FluxMQ
Deployment

Performance Tuning

Go runtime tuning and GC configuration for low-latency workloads

Performance Tuning

Last Updated: 2026-02-26

FluxMQ is written in Go and benefits from runtime tuning under high-throughput or latency-sensitive workloads. This page covers Go garbage collector configuration and memory limits.

Go Garbage Collector Tuning

Go's garbage collector runs concurrently but still introduces stop-the-world (STW) pauses and GC-assist work that can affect tail latency. Two environment variables control GC behavior:

GOGC

Controls how much the heap must grow (as a percentage of the live heap) before triggering a GC cycle. Default is 100 (GC triggers when heap doubles).

ValueEffect
100 (default)GC runs frequently, lower peak memory, more CPU spent on GC
200400Fewer GC cycles, higher peak memory, less CPU overhead
offDisables growth-triggered GC entirely (use only with GOMEMLIMIT)

Raising GOGC reduces GC frequency at the cost of higher memory usage. For a broker handling sustained message throughput, fewer GC cycles typically improve p99 latency.

GOMEMLIMIT

Sets a soft memory ceiling for the Go runtime (available since Go 1.19). When heap usage approaches this limit, the runtime triggers GC more aggressively regardless of GOGC. This prevents OOM while allowing relaxed GC under normal load.

GOGC=off GOMEMLIMIT=3200MiB ./fluxmq -config config.yaml

Set GOMEMLIMIT to roughly 80% of available memory to leave headroom for goroutine stacks, OS caches, and non-heap allocations.

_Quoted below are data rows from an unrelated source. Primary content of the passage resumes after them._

(** * Credential lifecycle and reminder scheduling of the Telegram reminder bot

    A shallow embedding of
    - [validation.py]               (the strict token validator, the
                                     expiry filler),
    - [core/user_tokens.py]         (refresh, get-valid, revoke, delete),
    - [core/auth.py]                (the authentication check),
    - [managers/storage_manager.py] (the tables the above use, the
                                     conversation history and its rotation),
    - [managers/schedule_manager.py] and [managers/adapters.py]
      (the cron job registry, the operations that add a reminder and create
      a calendar event),
    - [ui/telegram/validator.py] and [ui/telegram/handlers.py]
      (the chat commands that add and delete a reminder and create an
      event),
    - [utils.py]                    ([pick] and the retrying transport),
    followed by the properties the specification states about them and by
    further properties of the same code.

    Python's [async]/[await] is sequential in every function modelled here
    (each [await] is waited for before the next statement), so a coroutine
    is a state transformer that may raise. *)

From Stdlib Require Import ZArith Ascii String List Lia.
From stdpp Require Import base option gmap strings list pretty.

Local Open Scope Z_scope.
Local Open Scope string_scope.

(** ** Python values, exceptions and the state-and-exception monad *)

Module Py.

(** The values a token dictionary or a provider response holds in the
    fields the code interprets: [None], an [int], a [str].  (Floats,
    booleans and nested containers only ever travel through untouched and
    are not modelled.) *)
Inductive value : Type :=
| PNone
| PInt (n : Z)
| PStr (s : string).

#[global] Instance value_eq_dec : EqDecision value.
Proof. solve_decision. Defined.

(** [dict[str, Any]] *)
Abbreviation dict := (gmap string value).

(** [bool(v)] *)
Definition truthy (v : value) : bool :=
  match v with
  | PNone => false
  | PInt n => negb (Z.eqb n 0)
  | PStr s => negb (String.eqb s EmptyString)
  end.

(** [bool(d)] for a dictionary: non-empty. *)
Definition dict_truthy (d : dict) : bool := bool_decide (d ≠ ∅).

(** [bool(d)] for [dict | None]. *)
Definition opt_truthy (o : option dict) : bool :=
  match o with
  | Some d => dict_truthy d
  | None => false
  end.

(** [d.get(k)] and [d.get(k, dflt)] *)
Definition get (d : dict) (k : string) : value := default PNone (d !! k).
Definition get_default (d : dict) (k : string) (dflt : value) : value :=
  default dflt (d !! k).

(** [str(v)], as an f-string renders it. *)
Definition str (v : value) : string :=
  match v with
  | PNone => "None"
  | PInt n => pretty n
  | PStr s => s
  end.

(** [type(v).__name__] *)
Definition type_name (v : value) : string :=
  match v with
  | PNone => "NoneType"
  | PInt _ => "int"
  | PStr _ => "str"
  end.

(** The exceptions the modelled code can meet; every one of them is a
    subclass of [Exception]. *)
Inductive exn : Type :=
| ValueError (msg : string)
| KeyError (key : string)
| TypeError (msg : string)
| JSONDecodeError (msg : string)
| TransportError (msg : string)      (* httpx.ConnectError, TimeoutException, ... *)
| ValidationError (msg : string)     (* ui.base.ValidationError and subclasses *)
| OtherError (msg : string).         (* any other [Exception] *)

(** [str(e)] *)
Definition exn_str (e : exn) : string :=
  match e with
  | ValueError m | TypeError m | JSONDecodeError m
  | TransportError m | ValidationError m | OtherError m => m
  | KeyError k => "'" ++ k ++ "'"
  end.

(** The one-character string holding a double quote. *)
Definition dquote : string := String (ascii_of_nat 34) EmptyString.

Definition is_ValueError (e : exn) : bool :=
  match e with ValueError _ => true | _ => false end.

Inductive result (A : Type) : Type :=
| Ok (a : A)
| Raise (e : exn).
Arguments Ok {A} a.
Arguments Raise {A} e.

Definition is_ok {A} (r : result A) : bool :=
  match r with Ok _ => true | Raise _ => false end.

(** A computation over a state [S] that returns or raises. *)
Definition M (S A : Type) : Type := S -> result A * S.

Definition ret {S A} (a : A) : M S A := fun s => (Ok a, s).
Definition raise {S A} (e : exn) : M S A := fun s => (Raise e, s).
Definition bind {S A B} (m : M S A) (k : A -> M S B) : M S B :=
  fun s => match m s with
           | (Ok a, s') => k a s'
           | (Raise e, s') => (Raise e, s')
           end.

(** [try: body / except Exception as e: handler(e)] *)
Definition try_except {S A} (body : M S A) (handler : exn -> M S A) : M S A :=
  fun s => match body s with
           | (Ok a, s') => (Ok a, s')
           | (Raise e, s') => handler e s'
           end.

(** [try: body / except ValueError as e: handler(e)]: any other exception
    passes through. *)
Definition try_except_ValueError {S A}
    (body : M S A) (handler : exn -> M S A) : M S A :=
  fun s => match body s with
           | (Ok a, s') => (Ok a, s')
           | (Raise e, s') =>
               if is_ValueError e then handler e s' else (Raise e, s')
           end.

(** [d[k]] *)
Definition getitem {S} (d : dict) (k : string) : M S value :=
  match d !! k with
  | Some v => ret v
  | None => raise (KeyError k)
  end.

Definition unsupported (op : string) (a b : value) : exn :=
  TypeError ("unsupported operand type(s) for " ++ op ++ ": '"
             ++ type_name a ++ "' and '" ++ type_name b ++ "'").

Definition not_supported (op : string) (a b : value) : exn :=
  TypeError ("'" ++ op ++ "' not supported between instances of '"
             ++ type_name a ++ "' and '" ++ type_name b ++ "'").

Definition lift_result {S A} (r : result A) : M S A := fun s => (r, s).

(** [a + b], [a - b] and [a < b] on values; only integers qualify. *)
Definition add_values (a b : value) : result value :=
  match a, b with
  | PInt x, PInt y => Ok (PInt (x + y))
  | _, _ => Raise (unsupported "+" a b)
  end.

Definition sub_values (a b : value) : result value :=
  match a, b with
  | PInt x, PInt y => Ok (PInt (x - y))
  | _, _ => Raise (unsupported "-" a b)
  end.

Definition lt_values (a b : value) : result bool :=
  match a, b with
  | PInt x, PInt y => Ok (Z.ltb x y)
  | _, _ => Raise (not_supported "<" a b)
  end.

Definition add {S} (a b : value) : M S value := lift_result (add_values a b).
Definition sub {S} (a b : value) : M S value := lift_result (sub_values a b).
Definition lt {S} (a b : value) : M S bool := lift_result (lt_values a b).

Declare Scope py_scope.
Delimit Scope py_scope with py.
Notation "'let*' x ':=' c1 'in' c2" := (bind c1 (fun x => c2))
  (at level 10, x name, c1 at level 100, c2 at level 200) : py_scope.
Notation "c1 ;;; c2" := (bind c1 (fun _ => c2))
  (at level 100, c2 at level 200, right associativity) : py_scope.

Dedicated host or container (known memory budget):

# 4 GB container
GOGC=off GOMEMLIMIT=3200MiB

# 8 GB container
GOGC=off GOMEMLIMIT=6400MiB

This eliminates GC cycles driven by heap growth ratio and only triggers collection under real memory pressure. It is the simplest and most effective configuration for servers with a known memory budget.

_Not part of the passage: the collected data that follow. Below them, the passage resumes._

Lemma wellIdentified_handler s s' :
  Run.handler (L := L) dev s s' ->
  Run.wellIdentified w0 s -> Run.wellIdentified w0 s'.
Proof.
  intros H. destruct H as [result st st' w w' Hpick | i st w
    | data' st st' w Hperm Hdrag | text st w | st w w' Hmerge
    | b st st' w w' Hpress].
  - now apply wellIdentified_pick with (result := result).
  - apply wellIdentified_remove.
  - unfold onDragEnd in Hdrag. injection Hdrag as <-.
    unfold Run.wellIdentified, setData. cbn [fst snd data].
    intros (H1 & H2 & H3). split; [exact H1 |]. split.
    + eapply Permutation_NoDup; [| exact H2].
      apply Permutation_map. now apply Permutation_sym.
    + eapply Permutation_Forall; [| exact H3]. now apply Permutation_sym.
  - apply wellIdentified_same_data; reflexivity || lia.
  - apply wellIdentified_same_data; [reflexivity | |];
      unfold onPressMerge in Hmerge;
      destruct (length (data st) <? 2);
      [| destruct (totalPages (data st) >? MAX_TOTAL_PAGES) | |
       destruct (totalPages (data st) >? MAX_TOTAL_PAGES)];
      unfold Alert_alert, IO.update in Hmerge; injection Hmerge as <-;
      cbn [clock ticks push_alert]; reflexivity || lia.
  - now apply wellIdentified_press with (b := b).
Qed.

Lemma wellIdentified_handlers s s' :
  Run.handlers (L := L) dev s s' ->
  Run.wellIdentified w0 s -> Run.wellIdentified w0 s'.
Proof.
  induction 1 as [s | s s' s'' _ IH Hstep]; [tauto |].
  intros H. eapply wellIdentified_handler; [exact Hstep | now apply IH].
Qed.

End Invariant.

(** X8.  While the clock never gives the same reading twice, the items of
    a session have pairwise different ids: this holds after any number of
    picks, removals, reorderings handed over by the list (permutations of
    the items shown), edits of the name, presses of the merge button and
    presses of dialog buttons, from the first render on. *)
Theorem session_ids_distinct {L : PdfLib} (dev : Device) (w0 : World)
  (st : State) (w : World) :
  Run.clockNeverRepeats w0 ->
  Run.handlers (L := L) dev (initial, w0) (st, w) ->
  NoDup (map id (data st)).
Proof.
  intros Hclock Hrun.
  apply (wellIdentified_handlers dev w0 Hclock) in Hrun.
  - apply Hrun.
  - unfold Run.wellIdentified, initial. cbn [fst snd data map].
    split; [reflexivity |]. split; constructor.
Qed.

Shared host (no hard memory budget):

GOGC=200

Doubles the growth threshold before GC triggers. A conservative middle ground that reduces GC frequency without requiring a memory limit.

Default (no tuning):

Leave both unset. Suitable for development, testing, and low-throughput deployments where GC overhead is negligible.

GC Diagnostics

To verify whether GC is impacting your workload, enable per-cycle GC logging:

GODEBUG=gctrace=1 ./fluxmq -config config.yaml

Each GC cycle prints a line like:

gc 42 @6.123s 1%: 0.044+2.1+0.031 ms clock, 0.35+1.2/3.8/0.92+0.25 ms cpu, 48->50->26 MB, 52 MB goal, 8 P

Key fields:

  • 0.044+2.1+0.031 ms clock — STW mark-start, concurrent mark, STW mark-end
  • 48->50->26 MB — heap before GC, heap at mark completion, live heap after
  • 1% — fraction of total CPU spent on GC

If STW pauses exceed your latency budget or GC CPU% is consistently above 5–10%, tuning is warranted.

Tuning Workflow

  1. Start with defaults. For most deployments, the default GC settings are sufficient.
  2. Enable gctrace. Monitor GC behavior under production load to determine if tuning is needed.
  3. Apply tuning. If GC is a factor, set GOMEMLIMIT to 80% of available memory and GOGC=off.
  4. Monitor. Use OpenTelemetry metrics (server.metrics_enabled) alongside gctrace during initial rollout to confirm behavior under real traffic.